While "specialized knowledge" may not provoke an international incident, it is important to afire a relationship between access to secondary research and Internet search engines and Web-based full text retrieval services. As such, we must recognize that information as knowledge has become incredibly Americanized by the Internet. Hence, international concerns are understandable should specialized knowledge that finds its way into debate curricula across the planet is predominantly Western, especially America. Not only would world events be defined from an American point of view but also the values implicit in the comprehension of them. Realities are defined politically and the dominant states of affairs in information technologies would seem to warp events toward constructs of privilege and power perpetuating the marginalization of other views, especially those in newly emerging societies in Europe, Asia, and Central America.
A third concern deal with the quality of Internet based specialized knowledge. Too much evidence even from online text retrieval services is unqualified or under-qualified. Since anyone can post a web page and since transcripts and releases are seldom checked as factual, pseudo-experts abound and are at the core of the most egregious claims in extended arguments using mini-max reasoning.
In nearly every episode of fear mongering . . . people with fancy titles appeared. . . . [F]or some species of scares . . . secondary scholars are standard fixtures. . . . Statements of alarm by newscasters and glorification of wannabe experts are two telltales tricks of the fear mongers' trade. . . : the use of poignant anecdotes in place of scientific evidence, the christening of isolated incidents as trends, depictions of entire categories of people as innately dangerous. . . . (Glassner 206, 208)
Fourth, there are some concerned associated with how the information is collected. Not only the information but also the way it is collated is suspect. All these engines use Boolean connectors (and, or, and not) and Boolean connectors are dubious by nature.
Boolean logic uses terms only to show relationships of inclusion or exclusion among the terms.

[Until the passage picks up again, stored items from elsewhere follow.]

Lemma stored_frame h h' p t :
  (forall q, q = p \/ q.1 ∈ nodes t -> cells h' !! q = cells h !! q) ->
  (forall o, o ∈ nodes t ++ values t -> types h' !! o = types h !! o) ->
  stored h p t -> stored h' p t.
Proof.
  revert p. induction t as [k v|o d l IHl r IHr]; intros p Hc Ht; cbn.
  - rewrite Hc by (by left). rewrite Ht; [done|]. unfold values. cbn. set_solver.
  - intros (H1 & H2 & H3 & H4 & H5 & H6). rewrite Hc, Ht by (cbn; set_solver).
    rewrite (Hc (diff o)) by (right; cbn; set_solver).
    assert (forall x, x ∈ values l ∨ x ∈ values r -> x ∈ values (Node o d l r)) as Hv.
    { intros x. unfold values. cbn. rewrite fmap_app. set_solver. }
    split_and!; try done.
    + apply IHl; [|intros x Hx; apply Ht; cbn; set_solver|done].
      intros q [->|Hq]; apply Hc; right; cbn; set_solver.
    + apply IHr; [|intros x Hx; apply Ht; cbn; set_solver|done].
      intros q [->|Hq]; apply Hc; right; cbn; set_solver.
Qed.

Lemma stored_extends h h' p t :
  (forall q, q = p \/ q.1 ∈ nodes t -> cells h' !! q = cells h !! q) -> extends h h' ->
  stored h p t -> stored h' p t.
Proof.
  intros Hc He Hs. apply (stored_frame h); [done| |done]. intros o Ho.
  assert (is_Some (types h !! o)) as [ty Hty]; [|by rewrite Hty; apply He].
  clear -Ho Hs. revert p Hs. induction t as [k v|o' d l IHl r IHr]; intros p Hs; cbn in *.
  - unfold values in Ho. cbn in Ho. apply list_elem_of_singleton in Ho as ->.
    destruct Hs as (_ & _ & ty & Hty & _). eauto.
  - destruct Hs as (_ & _ & Ht & _ & Hl & Hr). unfold values in *. cbn in Ho.
    rewrite fmap_app in Ho. rewrite elem_of_cons, !elem_of_app in Ho.
    setoid_rewrite elem_of_app in IHl. setoid_rewrite elem_of_app in IHr.
    destruct Ho as [->|[[Ho|Ho]|[Ho|Ho]]]; [eauto|eapply IHl|eapply IHr|eapply IHl|eapply IHr]; eauto.
Qed.

Lemma focus_ptr stop k p t : (focus stop k p t).1 = p \/ (focus stop k p t).1.1 ∈ nodes t.
Proof.
  revert p. induction t as [k' v|o d l IHl r IHr]; intros p; cbn; destruct (stop _); try by left.
  right. rewrite elem_of_cons, elem_of_app. destruct (Z.testbit k d).
  - destruct (IHr (entries o true)) as [->|]; cbn; tauto.
  - destruct (IHl (entries o false)) as [->|]; cbn; tauto.
Qed.

Lemma focus_nodes stop k p t o : o ∈ nodes (focus stop k p t).2 -> o ∈ nodes t.
Proof.
  destruct (change_parts stop (fun t => t) k p t) as (_ & _ & a & b & _ & _ & -> & _).
  rewrite !elem_of_app. tauto.
Qed.

Lemma focus_ne stop k p t x : x <> p -> x.1 ∉ nodes t -> x <> (focus stop k p t).1.
Proof. intros H1 H2 ->. by destruct (focus_ptr stop k p t). Qed.

(** Changing the pool at the focus of a tree changes the tree there. *)
Lemma stored_change stop f k h h' p t :
  stored h p t -> p.1 ∉ nodes t -> NoDup (nodes t) ->
  (forall x, x <> (focus stop k p t).1 -> x = p \/ x.1 ∈ nodes t ->
     x.1 ∉ nodes (focus stop k p t).2 -> cells h' !! x = cells h !! x) ->
  extends h h' -> stored h' (focus stop k p t).1 (f (focus stop k p t).2) ->
  stored h' p (change stop f k t).
Proof.
  revert p. induction t as [k' v|o d l IHl r IHr]; intros p Hs Hp Hn Hc He Hf;
    cbn in Hc, Hf |- *; destruct (stop _); try done.
  cbn in Hs, Hp, Hn. destruct Hs as (H1 & H2 & H3 & H4 & H5 & H6).
  apply NoDup_cons in Hn as [Ho (Nl & Hlr & Nr)%NoDup_app].
  rewrite elem_of_cons, elem_of_app in Hp. rewrite elem_of_app in Ho.
  setoid_rewrite elem_of_cons in Hc. setoid_rewrite elem_of_app in Hc.
  assert (forall b t', (forall x, x ∈ nodes t' -> x ∈ nodes l \/ x ∈ nodes r) ->
    p <> (focus stop k (entries o b) t').1 /\ diff o <> (focus stop k (entries o b) t').1) as Hne.
  { intros b t' Ht'. split; (apply focus_ne; [|intros ?%Ht'; tauto]).
    - intros ->. cbn in Hp. tauto.
    - by destruct b. }
  destruct (Z.testbit k d); cbn.
  - destruct (Hne true r) as [N1 N2]; [tauto|]. split_and!; [|done|by apply He| | |].
    + rewrite Hc; [done|done|by left|intros ?%focus_nodes; tauto].
    + rewrite Hc; [done|done|by right; left|intros ?%focus_nodes; tauto].
    + apply (stored_extends h); [|done|done]. intros x Hx.
      assert (x.1 ∉ nodes r) by (destruct Hx as [->|Hx]; [cbn; tauto|by apply Hlr]).
      apply Hc; [|destruct Hx as [->|]; cbn; tauto|intros ?%focus_nodes; tauto].
      apply focus_ne; [|done]. intros ->. destruct Hx as [[=]|Hx]. cbn in Hx. tauto.
    + apply IHr; try done; [cbn; tauto|]. intros x Hx Hx' Hx''.
      apply Hc; [done|destruct Hx' as [->|]; cbn; tauto|done].
  - destruct (Hne false l) as [N1 N2]; [tauto|]. split_and!; [|done|by apply He| | |].
    + rewrite Hc; [done|done|by left|intros ?%focus_nodes; tauto].
    + rewrite Hc; [done|done|by right; left|intros ?%focus_nodes; tauto].
    + apply IHl; try done; [cbn; tauto|]. intros x Hx Hx' Hx''.
      apply Hc; [done|destruct Hx' as [->|]; cbn; tauto|done].
    + apply (stored_extends h); [|done|done]. intros x Hx.
      assert (x.1 ∉ nodes l) by (destruct Hx as [->|Hx]; [cbn; tauto|intros ?; by eapply Hlr]).
      apply Hc; [|destruct Hx as [->|]; cbn; tauto|intros ?%focus_nodes; tauto].
      apply focus_ne; [|done]. intros ->. destruct Hx as [[=]|Hx]. cbn in Hx. tauto.
Qed.

Lemma stored_focus stop k h p t :
  stored h p t -> p.1 ∉ nodes t -> NoDup (nodes t) ->
  stored h (focus stop k p t).1 (focus stop k p t).2 /\
  (focus stop k p t).1.1 ∉ nodes (focus stop k p t).2 /\ NoDup (nodes (focus stop k p t).2).
Proof.
  revert p. induction t as [k' v|o d l IHl r IHr]; intros p Hs Hp Hn; cbn; destruct (stop _); try done.
  cbn in Hs, Hp, Hn. destruct Hs as (H1 & H2 & H3 & H4 & H5 & H6).
  apply NoDup_cons in Hn as [Ho (Nl & Hlr & Nr)%NoDup_app]. rewrite elem_of_app in Ho.
  destruct (Z.testbit k d); [apply IHr|apply IHl]; try done; cbn; tauto.
Qed.

(** *** The descents *)
Lemma best_match_reads s k p t fuel :
  stored (pool s) p t -> crit t -> (height t < fuel)%nat ->
  reads s (best_match fuel k p) (focus is_leaf k p t).1.
Proof.
  revert p fuel. induction t as [k' v|o d l IHl r IHr]; intros p [|fuel] Hs Hc Hf; cbn in *; try lia.
  - destruct Hs as (E & Hv & ty & Ht & Hty).
    eapply reads_bind; [by apply reads_item|]. unfold OID_IS_NULL. cbn.
    destruct (Z.eqb_spec v 0); [done|].
    eapply reads_bind; [by apply reads_instanceof|]. by rewrite (proj2 (Z.eqb_neq _ _)).
  - destruct Hs as (E & Hv & Ht & Hd & Hl & Hr), Hc as (Hd' & _ & _ & _ & _ & _ & Cl & Cr).
    eapply reads_bind; [by apply reads_item|]. unfold OID_IS_NULL. cbn.
    destruct (Z.eqb_spec o 0); [done|].
    eapply reads_bind; [by apply reads_instanceof|]. rewrite Z.eqb_refl.
    eapply reads_bind; [by apply reads_int|]. rewrite BIT_IS_SET_spec by lia.
    destruct (Z.testbit k d); [apply IHr|apply IHl]; done || lia.
Qed.

Lemma insert_position_reads s k nd p t fuel :
  stored (pool s) p t -> crit t -> (height t < fuel)%nat ->
  reads s (insert_position fuel k nd p) (focus (stop_at nd) k p t).1.
Proof.
  revert p fuel. induction t as [k' v|o d l IHl r IHr]; intros p [|fuel] Hs Hc Hf; cbn in *; try lia.
  - destruct Hs as (E & Hv & ty & Ht & Hty).
    eapply reads_bind; [by apply reads_item|].
    eapply reads_bind; [by apply reads_instanceof|]. by rewrite (proj2 (Z.eqb_neq _ _)).
  - destruct Hs as (E & Hv & Ht & Hd & Hl & Hr), Hc as (Hd' & _ & _ & _ & _ & _ & Cl & Cr).
    eapply reads_bind; [by apply reads_item|].
    eapply reads_bind; [by apply reads_instanceof|]. rewrite Z.eqb_refl.
    eapply reads_bind; [by apply reads_int|]. destruct (d <? nd); [done|].
    rewrite BIT_IS_SET_spec by lia.
    destruct (Z.testbit k d); [apply IHr|apply IHl]; done || lia.
Qed.

Lemma get_leaf_reads s k p t fuel par :
  stored (pool s) p t -> crit t -> (height t < fuel)%nat ->
  reads s (get_leaf_loop fuel k p par)
    ((focus is_leaf k p t).1, if is_leaf t then par else Some (focus (stop_parent k) k p t).1).
Proof.
  revert p fuel par. induction t as [k' v|o d l IHl r IHr]; intros p [|fuel] par Hs Hc Hf; cbn in *; try lia.
  - destruct Hs as (E & Hv & ty & Ht & Hty).
    eapply reads_bind; [by apply reads_item|]. unfold OID_IS_NULL. cbn.
    destruct (Z.eqb_spec v 0); [done|].
    eapply reads_bind; [by apply reads_instanceof|]. by rewrite (proj2 (Z.eqb_neq _ _)).
  - destruct Hs as (E & Hv & Ht & Hd & Hl & Hr), Hc as (Hd' & _ & _ & _ & _ & _ & Cl & Cr).
    eapply reads_bind; [by apply reads_item|]. unfold OID_IS_NULL. cbn.
    destruct (Z.eqb_spec o 0); [done|].
    eapply reads_bind; [by apply reads_instanceof|]. rewrite Z.eqb_refl.
    eapply reads_bind; [by apply reads_int|]. rewrite BIT_IS_SET_spec by lia.
    destruct (Z.testbit k d).
    + specialize (IHr (entries o true) fuel (Some p)). destruct (is_leaf r); apply IHr; done || lia.
    + specialize (IHl (entries o false) fuel (Some p)). destruct (is_leaf l); apply IHl; done || lia.
Qed.

End Ctree.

It shows whether or not one drawer fits into another and ignores the question whether there is anything in the drawers. . . . The Boolean search shows the characteristic way that we put questions to the world of information. When we pose a question to the Boolean world, we use keywords, buzzwords, and thought bits to scan the vast store of knowledge. Keeping an abstract, cybernetic distance from the source of knowledge, we set up tiny funnels. . . . But even if we build our tunnels carefully, we still remain essentially tunnel dwellers. . . . Thinking itself happens only when we suspend the inner musings of the mind long enough to favor a momentary precision, and even then thinking belongs to musing as a subset of our creative mind. . . . The Boolean reader, on the contrary, knows in advance where the exits are, the on-ramps, and the well-marked rest stops. . . . The pathways of thought, not to mention the logic of thoughts, disappear under a Boolean arrangement of freeways." (Heim 18, 22-25)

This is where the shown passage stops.